The northbound Portland Transit Mall passes in front of the building. During the mall's construction in 1976–77 the plain cement sidewalk in front of the building was resurfaced in brick, and street trees were added. A large shelter for the new bus stop that was installed there at that time was removed when the mall was rebuilt in 2007–08. MAX light rail trains have passed in front of the building since 2009. Since completion of a renovation of the transit mall in 2009, the bronze sculpture Talos No. 2 has stood in front of the building, near the corner of 6th and Stark. The Bank of California Building stands directly across 6th Avenue from another A. E. Doyle-designed bank building, the United States National Bank Building, of 1917. That building's classical style contrasts sharply with the Bank of California Building's Italianate design.

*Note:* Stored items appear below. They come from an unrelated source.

(** * A status-code example server: model and verification

    The program is a small Node.js HTTP server.  [onRequest] (the server
    file) parses the request URL, stores the query parameters on the request
    and looks the path name up in the route object [urlStruct];
    [jsonResponses.js] holds the three JSON handlers and the response writer
    [respondJSON].

    The model follows the JavaScript closely:
    - strings are sequences of UTF-16 code units;
    - objects whose property order is observable (the response payloads
      that [JSON.stringify] serialises) are association lists, the object
      used as a dictionary ([request.query]) is a finite map;
    - property reads go through the prototype chain ([Object.prototype]);
    - the effects (calls on the response object, exceptions, reads of the
      route object) live in a small state-and-exception monad; its state is
      the trace of the request and the route object;
    - [new URL] is modelled after the URL standard, with the host parser of
      the platform as a parameter. *)

From Stdlib Require Import NArith ZArith String Ascii Bool Lia.
From stdpp Require Import base option list gmap.

Local Open Scope N_scope.

(** ** JavaScript strings *)

Module JS.

(** A code unit is a number below [2^16]; a string is a list of them. *)
Definition codeunit := N.
Abbreviation jsstring := (list N).

Definition wf_unit (u : codeunit) : Prop := u < 65536.
Definition wf_string (s : jsstring) : Prop := Forall wf_unit s.

(** The value of an ASCII string literal of the source. *)
Definition js (s : string) : jsstring :=
  map N_of_ascii (list_ascii_of_string s).

Definition is_lead (u : codeunit) : bool := (0xD800 <=? u) && (u <=? 0xDBFF).
Definition is_trail (u : codeunit) : bool := (0xDC00 <=? u) && (u <=? 0xDFFF).

(** [StringToCodePoints] followed by the replacement of lone surrogates by
    U+FFFD: the conversion to scalar values that every UTF-8 encoder of the
    platform (and the [URL] constructor) applies to a string. *)
Fixpoint scalar_values (s : jsstring) : list N :=
  match s with
  | [] => []
  | u :: rest =>
    if is_lead u then
      match rest with
      | v :: rest' =>
        if is_trail v
        then (0x10000 + N.shiftl (u - 0xD800) 10 + (v - 0xDC00)) :: scalar_values rest'
        else 0xFFFD :: scalar_values rest
      | [] => [0xFFFD]
      end
    else if is_trail u then 0xFFFD :: scalar_values rest
    else u :: scalar_values rest
  end.

(** [UTF16EncodeCodePoint]. *)
Definition utf16_encode_cp (c : N) : jsstring :=
  if c <? 0x10000 then [c]
  else [0xD800 + N.shiftr (c - 0x10000) 10; 0xDC00 + N.land (c - 0x10000) 0x3FF].

Definition utf16_encode (cs : list N) : jsstring := concat (map utf16_encode_cp cs).

(** UTF-8 encoding of one scalar value, as bytes. *)
Definition utf8_encode_cp (c : N) : list N :=
  if c <? 0x80 then [c]
  else if c <? 0x800 then
    [N.lor 0xC0 (N.shiftr c 6); N.lor 0x80 (N.land c 0x3F)]
  else if c <? 0x10000 then
    [N.lor 0xE0 (N.shiftr c 12); N.lor 0x80 (N.land (N.shiftr c 6) 0x3F);
     N.lor 0x80 (N.land c 0x3F)]
  else
    [N.lor 0xF0 (N.shiftr c 18); N.lor 0x80 (N.land (N.shiftr c 12) 0x3F);
     N.lor 0x80 (N.land (N.shiftr c 6) 0x3F); N.lor 0x80 (N.land c 0x3F)].

(** The bytes a string is written as with the encoding ['utf8']. *)
Definition utf8_encode (s : jsstring) : list N :=
  concat (map utf8_encode_cp (scalar_values s)).

(** [Buffer.byteLength(s, 'utf8')]: the platform counts the bytes unit by
    unit without building them (one for ASCII, two below U+0800, four for a
    surrogate pair, three otherwise, a lone surrogate counting as U+FFFD). *)
Fixpoint Buffer_byteLength (s : jsstring) : N :=
  match s with
  | [] => 0
  | u :: rest =>
    if is_lead u then
      match rest with
      | v :: rest' =>
        if is_trail v then 4 + Buffer_byteLength rest' else 3 + Buffer_byteLength rest
      | [] => 3
      end
    else if u <? 0x80 then 1 + Buffer_byteLength rest
    else if u <? 0x800 then 2 + Buffer_byteLength rest
    else 3 + Buffer_byteLength rest
  end.

(** [s.length]: the number of code units. *)
Definition String_length (s : jsstring) : N := N.of_nat (length s).

(** *** JSON.stringify on strings and flat objects *)

Definition hex_digit (n : N) : codeunit :=
  if n <? 10 then 48 + n else 97 + (n - 10).

(** [UnicodeEscape]: a backslash, [u] and four lowercase hexadecimal digits. *)
Definition unicode_escape (u : codeunit) : jsstring :=
  [92; 117; hex_digit (N.land (N.shiftr u 12) 0xF); hex_digit (N.land (N.shiftr u 8) 0xF);
   hex_digit (N.land (N.shiftr u 4) 0xF); hex_digit (N.land u 0xF)].

(** The escape of one code unit that is not part of a surrogate pair. *)
Definition quote_unit (u : codeunit) : jsstring :=
  if u =? 8 then [92; 98]
  else if u =? 9 then [92; 116]
  else if u =? 10 then [92; 110]
  else if u =? 12 then [92; 102]
  else if u =? 13 then [92; 114]
  else if u =? 34 then [92; 34]
  else if u =? 92 then [92; 92]
  else if (u <? 32) || is_lead u || is_trail u then unicode_escape u
  else [u].

Fixpoint quote_body (s : jsstring) : jsstring :=
  match s with
  | [] => []
  | u :: rest =>
    if is_lead u then
      match rest with
      | v :: rest' =>
        if is_trail v then u :: v :: quote_body rest'
        else quote_unit u ++ quote_body rest
      | [] => quote_unit u
      end
    else quote_unit u ++ quote_body rest
  end.

(** [QuoteJSONString]. *)
Definition QuoteJSONString (s : jsstring) : jsstring := [34] ++ quote_body s ++ [34].

(** An object literal whose properties hold strings, in property order.
    (No key of the program is an array index, so property order is creation
    order.) *)
Abbreviation object := (list (jsstring * jsstring)).

Definition has_property (k : jsstring) (o : object) : bool :=
  existsb (fun kv => bool_decide (kv.1 = k)) o.

Fixpoint get_property (k : jsstring) (o : object) : option jsstring :=
  match o with
  | [] => None
  | (k', v) :: rest => if decide (k' = k) then Some v else get_property k rest
  end.

(** [o.k = v]: an existing property keeps its place, a new one goes last. *)
Fixpoint set_property (k v : jsstring) (o : object) : object :=
  match o with
  | [] => [(k, v)]
  | (k', v') :: rest =>
    if decide (k' = k) then (k', v) :: rest else (k', v') :: set_property k v rest
  end.

Fixpoint join_members (ms : list jsstring) : jsstring :=
  match ms with
  | [] => []
  | [m] => m
  | m :: rest => m ++ [44] ++ join_members rest
  end.

(** [JSON.stringify(o)] for such an object (no indentation). *)
Definition JSON_stringify (o : object) : jsstring :=
  [123] ++ join_members (map (fun kv => QuoteJSONString kv.1 ++ [58] ++ QuoteJSONString kv.2) o)
        ++ [125].

End JS.
Export JS.

(** ** Effects: the trace of a request and exceptions *)

Module Effect.

(** The functions a property read of this program can yield: the four
    handlers of the route object and the methods every object inherits from
    [Object.prototype]. *)
Inductive function : Type :=
  | GetIndex | Success | BadRequest | NotFound
  | Builtin (name : jsstring).

(** A header value of [writeHead]: a string or a number. *)
Inductive header_value : Type :=
  | HString (s : jsstring)
  | HNumber (n : N).

(** What is handed to [response.write]: a string, or the buffer that holds
    the client page. *)
Inductive chunk : Type :=
  | Text (s : jsstring)
  | IndexPage.

(** One step of a request: a method of the response object is called, or a
    function is entered or left.  The program makes the calls; the marks
    [Enter] and [Leave] are the model's, to tell which function a call on
    the response object is made in. *)
Inductive event : Type :=
  | Enter (f : function)
  | Leave (f : function)
  | WriteHead (status : Z) (headers : list (jsstring * header_value))
  | Write (c : chunk)
  | End.

Inductive error : Type :=
  | TypeError (code : string)
  | RangeError (code : string)
  | Error (code : string).

Inductive completion (A : Type) : Type :=
  | Normal (a : A)
  | Throw (e : error).
Arguments Normal {A} a.
Arguments Throw {A} e.

(** The state a computation works on: the trace of the request that is
    being handled, and the object the binding [urlStruct] of the server
    module refers to.  The binding is constant; the properties of its object
    are what an assignment could change. *)
Record state : Type := {
  trace : list event;
  route_object : list (jsstring * function)
}.

(** A computation reads and changes the state and completes normally or
    abruptly. *)
Definition M (A : Type) : Type := state -> completion A * state.

Definition ret {A} (a : A) : M A := fun s => (Normal a, s).

Definition bind {A B} (c : M A) (k : A -> M B) : M B :=
  fun s =>
    match c s with
    | (Normal a, s') => k a s'
    | (Throw e, s') => (Throw e, s')
    end.

Definition throw {A} (e : error) : M A := fun s => (Throw e, s).

(** The state with the events [l] added to its trace. *)
Definition record (l : list event) (s : state) : state :=
  {| trace := trace s ++ l; route_object := route_object s |}.

Definition emit (e : event) : M unit := fun s => (Normal tt, record [e] s).

Definition get_trace : M (list event) := fun s => (Normal (trace s), s).

(** The object [urlStruct] refers to. *)
Definition get_urlStruct : M (list (jsstring * function)) :=
  fun s => (Normal (route_object s), s).

End Effect.
Export Effect.

Notation "'let*' x := c 'in' k" := (bind c (fun x => k))
  (at level 10, x name, c at level 100, k at level 200).
Notation "c ;; k" := (bind c (fun _ => k))
  (at level 100, k at level 200, right associativity).

#[global] Instance function_eq_dec : EqDecision function.
Proof. solve_decision. Defined.
#[global] Instance header_value_eq_dec : EqDecision header_value.
Proof. solve_decision. Defined.
#[global] Instance chunk_eq_dec : EqDecision chunk.
Proof. solve_decision. Defined.
#[global] Instance event_eq_dec : EqDecision event.
Proof. solve_decision. Defined.

(** ** The response object *)

Module ServerResponse.

Definition is_response_call (e : event) : bool :=
  match e with
  | WriteHead _ _ | Write _ | End => true
  | _ => false
  end.

(** [response.headersSent]: the head goes out with the first call. *)
Definition headersSent (t : list event) : bool := existsb is_response_call t.

(** [ToInt32] of an integral number, which is what [statusCode |= 0] leaves
    of it: the number modulo 2^32, taken as a signed 32-bit integer. *)
Definition ToInt32 (z : Z) : Z :=
  let int32bit := (z mod 4294967296)%Z in
  if (2147483648 <=? int32bit)%Z then (int32bit - 4294967296)%Z else int32bit.

(** [response.writeHead(statusCode, headers)] throws when the head was
    already sent; otherwise it truncates the status code with
    [statusCode |= 0], throws when the result is not within 100..999, and
    sends the head with the truncated code.  (The handlers pass 200, 400 and
    404; a status is an integral number here.) *)
Definition writeHead (statusCode : Z) (headers : list (jsstring * header_value)) : M unit :=
  let* t := get_trace in
  if headersSent t then throw (Error "ERR_HTTP_HEADERS_SENT")
  else
    let statusCode := ToInt32 statusCode in
    if ((statusCode <? 100) || (999 <? statusCode))%Z then
      throw (RangeError "ERR_HTTP_INVALID_STATUS_CODE")
    else emit (WriteHead statusCode headers).

Definition write (c : chunk) : M unit := emit (Write c).

Definition end_ : M unit := emit End.

End ServerResponse.
Export ServerResponse.

(** ** Property reads *)

Module Object.

(** The values a property read of this program can yield. *)
Inductive value : Type :=
  | VUndefined
  | VString (s : jsstring)
  | VFunction (f : function)
  | VObjectPrototype.

#[global] Instance value_eq_dec : EqDecision value.
Proof. solve_decision. Defined.

(** The methods of [Object.prototype]. *)
Definition prototype_methods : list jsstring :=
  map js ["constructor"; "__defineGetter__"; "__defineSetter__"; "hasOwnProperty";
          "__lookupGetter__"; "__lookupSetter__"; "isPrototypeOf";
          "propertyIsEnumerable"; "toString"; "valueOf"; "toLocaleString"]%string.

(** A read that finds no own property goes on to [Object.prototype]; its
    accessor [__proto__] yields the prototype of the receiver, which for an
    object literal is [Object.prototype] itself. *)
Definition prototype_get (k : jsstring) : value :=
  if decide (k = js "__proto__") then VObjectPrototype
  else if decide (k ∈ prototype_methods) then VFunction (Builtin k)
  else VUndefined.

==Post-1960s owners or primary tenants==
The Bank of California remained at the site for almost 45 years until moving west by just over one block to a new 15-story high-rise building in December 1969. It also took the name Bank of California Building, or tower and was renamed the Union Bank of California Building after a 1996 merger. It was then occupied, in turn, by Security Bank of Oregon, the Oregon Bank, and insurance company Durham & Bates, Inc. The end of the building's use as a bank took place around 1977, when it was sold to Bankside Investors, to be leased to Durham & Bates. The prominent lettering on the main façade was usually changed with each transfer, being altered to read SECURITY BANK OF OREGON in 1970 and to read DURHAM & BATES after that company moved into the building. The structure was added to the National Register of Historic Places in March 1978.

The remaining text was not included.